Under the heading of “Learning from Accidents:”, page 231 of the Final Report published by the U.S. National Commission on the BP Deepwater Horizon Oil Spill and Offshore Drilling

Extract from Chapter 8, page 233

Shell’s safety response. Shell, a long-time leader in Gulf of Mexico operations (before BP surpassed it, as described in Chapter 2), has had its own safety problems.

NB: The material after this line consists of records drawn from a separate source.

(* ===== verification/Checkout.v ===== *)
(** * The checkout page controller ([orders/checkout.js])

    The script reads [window.CHECKOUT_DATA] once (the subtotal and two
    URLs) and registers, on the server-rendered checkout:
    - the [change] listeners of the address, shipping-rate and payment
      radios, which move the class [selected] to the chosen card; the
      shipping one recomputes the shipping line and the total
      ([updateShippingCost], also run once at load);
    - the save button of the add-address modal, which posts the form
      with [fetch] and, on success, hides the modal, resets the form and
      reloads the checkout one second later;
    - the coupon form and its quick-apply buttons, whose check is
      simulated by a one-second [setTimeout] over a table of three codes;
    - the [submit] listener of [#checkout-form], which checks that an
      address, a shipping rate and the terms are chosen and submits the
      form half a second later;
    - the step badges (scrolling), the live validation of the
      [[required]] fields ([blur]/[input]), the [hidden.bs.modal]
      listeners of the two modals and the [online]/[offline] toasts.

    [State] holds what the script reads and writes.  The radio groups are
    the index of the checked radio; a user can check a radio, never
    uncheck one.  The [.shipping-rate-radio]s are the inputs named
    [shipping_rate_id] and the [.address-radio]s those named
    [address_id] (the template is not part of the repository).  A
    bootstrap modal is [Shown], [Hiding] (its [hidden.bs.modal] event is
    due) or [Hidden].  [checkValidity()] of the add-address form is the
    [valueMissing] test of its required fields.  [form.submit()] and the
    assignment to [window.location.href] are recorded ([submitted],
    [location]) and the model keeps running, so that what a user can do
    before the next page arrives is visible.  The scroll animations
    ([initScrollAnimations]) and the [tabindex]/[role] attributes of
    [initAccessibility] affect nothing the script reads and are left out.
    Amounts are exact rationals, [NaN] is [None]. *)

From S2P Require Import Prelude JsBuiltins Json Format EventLoop Cookies.
From coqutil Require Import Datatypes.RecordSetters.
Import TriangleBracketNotations.

Open Scope string_scope.
Open Scope js_monad_scope.

Module Checkout.

(** ** [window.CHECKOUT_DATA] (lines 17-22) *)

(** [window.CHECKOUT_DATA?.k]: [undefined] on a missing object. *)
Definition data_prop (data : option json) (k : string) : option json :=
  match data with
  | Some d => match get_prop d k with Some o => o | None => None end
  | None => None
  end.

Definition subtotalAmount_of (data : option json) : option Q :=
  match data_prop data "subtotal" with
  | Some (JNum q) => Some q
  | o => parseFloat (or_text o "0")
  end.

Definition checkoutUrl_of (data : option json) : string :=
  or_text (data_prop data "checkoutUrl") "/orders/checkout/".

Definition addressAddUrl_of (data : option json) : string :=
  or_text (data_prop data "addressAddUrl") "/accounts/address/add/".

(** ** Data *)

(** An address or payment radio: whether it sits in its card (the
    [closest] card exists), the card's class [selected], and the text of
    the card's [.payment-name] if it has one. *)
#[projections(primitive)] Record Choice := mkChoice {
  c_card : bool;
  c_selected : bool;
  c_name : option string
}.

(** A [.shipping-rate-radio]. *)
#[projections(primitive)] Record Rate := mkRate {
  rate_cost : option string;      (** [data-cost] *)
  rate_is_free : option string;   (** [data-is-free] *)
  rate_card : bool;
  rate_selected : bool
}.

(** A [[required]] field: its value, the value [reset()] restores, whether
    it belongs to [#add-address-form], and its classes [is-valid] and
    [is-invalid]. *)
#[projections(primitive)] Record Field := mkField {
  f_value : string;
  f_default : string;
  f_in_addr : bool;
  f_valid : bool;
  f_invalid : bool
}.

(** [#shipping-cost-display]: the [Gratuite] tag, or a text. *)
Inductive Display := FreeTag | Text (s : string).

Definition display_text (d : Display) : string :=
  match d with FreeTag => "Gratuite" | Text s => s end.

(** The content of [#coupon-message]. *)
Inductive Alert := AlertWarning | AlertChecking | AlertSuccess (message : string) | AlertDanger.

(** The save button's [innerHTML]: the template's, the label the modal
    handler writes, or the spinner. *)
Inductive Html := Markup (s : string) | SaveLabel | Spinner.

Inductive Modal := Shown | Hiding | Hidden.

#[projections(primitive)] Record Toast := mkToast {
  toast_id : nat;
  toast_type : string;
  toast_message : string
}.

(** The [fetch] of the save button, with the [originalContent] its
    continuations closed over. *)
#[projections(primitive)] Record Request := mkRequest {
  req_id : nat;
  req_html : Html
}.

Inductive Action :=
| AToastFade (toast : nat)        (** the 5 s auto-dismiss *)
| AToastRemove (toast : nat)      (** [notification.remove()], 300 ms later *)
| ARedirect                       (** [window.location.href = checkoutUrl] *)
| ACouponCheck (code : list Z)    (** the simulated check *)
| ACouponClose                    (** hide the modal, empty the input *)
| ASubmitOrder.                   (** [checkoutForm.submit()] *)

#[projections(primitive)] Record State := mkState {
  subtotalAmount : option Q;
  checkoutUrl : string;
  addressAddUrl : string;
  page_ids : list string;         (** the ids of [step-address], ... present *)
  loading : bool;                 (** [#loadingOverlay] has class [active] *)
  addresses : list Choice;
  address_checked : option nat;
  rates : list Rate;
  rate_checked : option nat;
  payments : list Choice;
  payment_checked : option nat;
  has_shipping_display : bool;
  shipping_display : Display;
  has_total : bool;
  total_text : string;
  has_discount_display : bool;
  discount_text : string;
  has_discount_row : bool;
  discount_shown : bool;          (** [#discount-row] lost its [d-none] *)
  (* the add-address modal *)
  has_addr_modal : bool;
  addr_modal : Modal;
  has_addr_form : bool;
  has_save_btn : bool;
  save_html : Html;
  save_disabled : bool;
  fields : list Field;
  requests : list Request;
  next_request : nat;
  (* the coupon modal *)
  has_coupon_modal : bool;
  coupon_modal : Modal;
  has_coupon_form : bool;
  has_coupon_input : bool;
  coupon_input : string;
  has_coupon_message : bool;
  coupon_message : option Alert;
  quick_codes : list string;      (** [data-code] of the [.btn-quick-apply]s *)
  (* the order form *)
  has_checkout_form : bool;       (** [#checkout-form] and [#confirm-order-btn] exist *)
  terms : option bool;            (** [#accept-terms], if it exists: checked *)
  confirm_loading : bool;
  confirm_disabled : bool;
  focused : option string;
  scrolled : list string;         (** the targets of [scrollIntoView], in order *)
  step_badges : nat;              (** the [.step-number-badge]s *)
  toasts : list Toast;
  next_toast : nat;
  submitted : bool;
  location : option string;
  locale_sep : string;
  clock : Z;
  timers : list (timer Action);
  next_timer : nat
}.

Definition CO (A : Type) : Type := js State A.

(** ** Browser helpers *)

Definition setTimeout (delay : Z) (a : Action) : CO nat :=
  fun s =>
    let id := next_timer s in
    (inr id, s <| timers := schedule (timers s) (mkTimer (clock s + delay) id a) |>
               <| next_timer := S id |>).

Definition has_id (id : string) (s : State) : bool := existsb (String.eqb id) (page_ids s).

(** [document.getElementById(id)] then [scrollIntoView], if it exists. *)
Definition scrollTo (id : string) : CO unit :=
  s <- js_get ;;
  when (has_id id s) (js_modify (fun s => s <| scrolled ::= fun l => app l [id] |>)).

Two men died in a gas leak on the company’s Brent Bravo platform in 2003; former Shell senior manager Bill Campbell, who had earlier led a safety review, said after the accident that his 1999 warnings had been ignored by the company.99 Shell denied that it operated at high levels of risk.100

Shell subsequently tightened and simplified its safety rules.101 Shell also has promoted the use of the “safety case” worldwide (a risk-management approach to regulation described in Chapter 3).102 It has adopted the safety-case approach even in the United States, where it is not required to do so, and has promoted it for the industry more broadly.103 Marvin Odum, president of Shell Oil Company and director of Shell’s Upstream Americas business, told the Commission’s November 9 hearing that “the safety case in deepwater drilling shows how we identify and assess the hazards on a rig; how we establish the barriers to prevent and control those hazards; how we assign the critical activities needed to maintain the integrity of these barriers.”104

Odum said that Shell also encourages workers to call for work to stop when they suspect that something is proceeding improperly, and gives awards to these “Goal Zero Heroes” (referring to the corporate goal of zero accidents).105 He added that audits are key to system safety and that “in 2009, DuPont administered its safety and culture survey in our drilling organization, comparing us to the world’s best across a range of industries. While we ranked world-class overall, improvement areas were identified.”106

http://www.oilspillcommission.gov/final-report

(No mention of Shell’s “Touch Fuc* All” safety culture?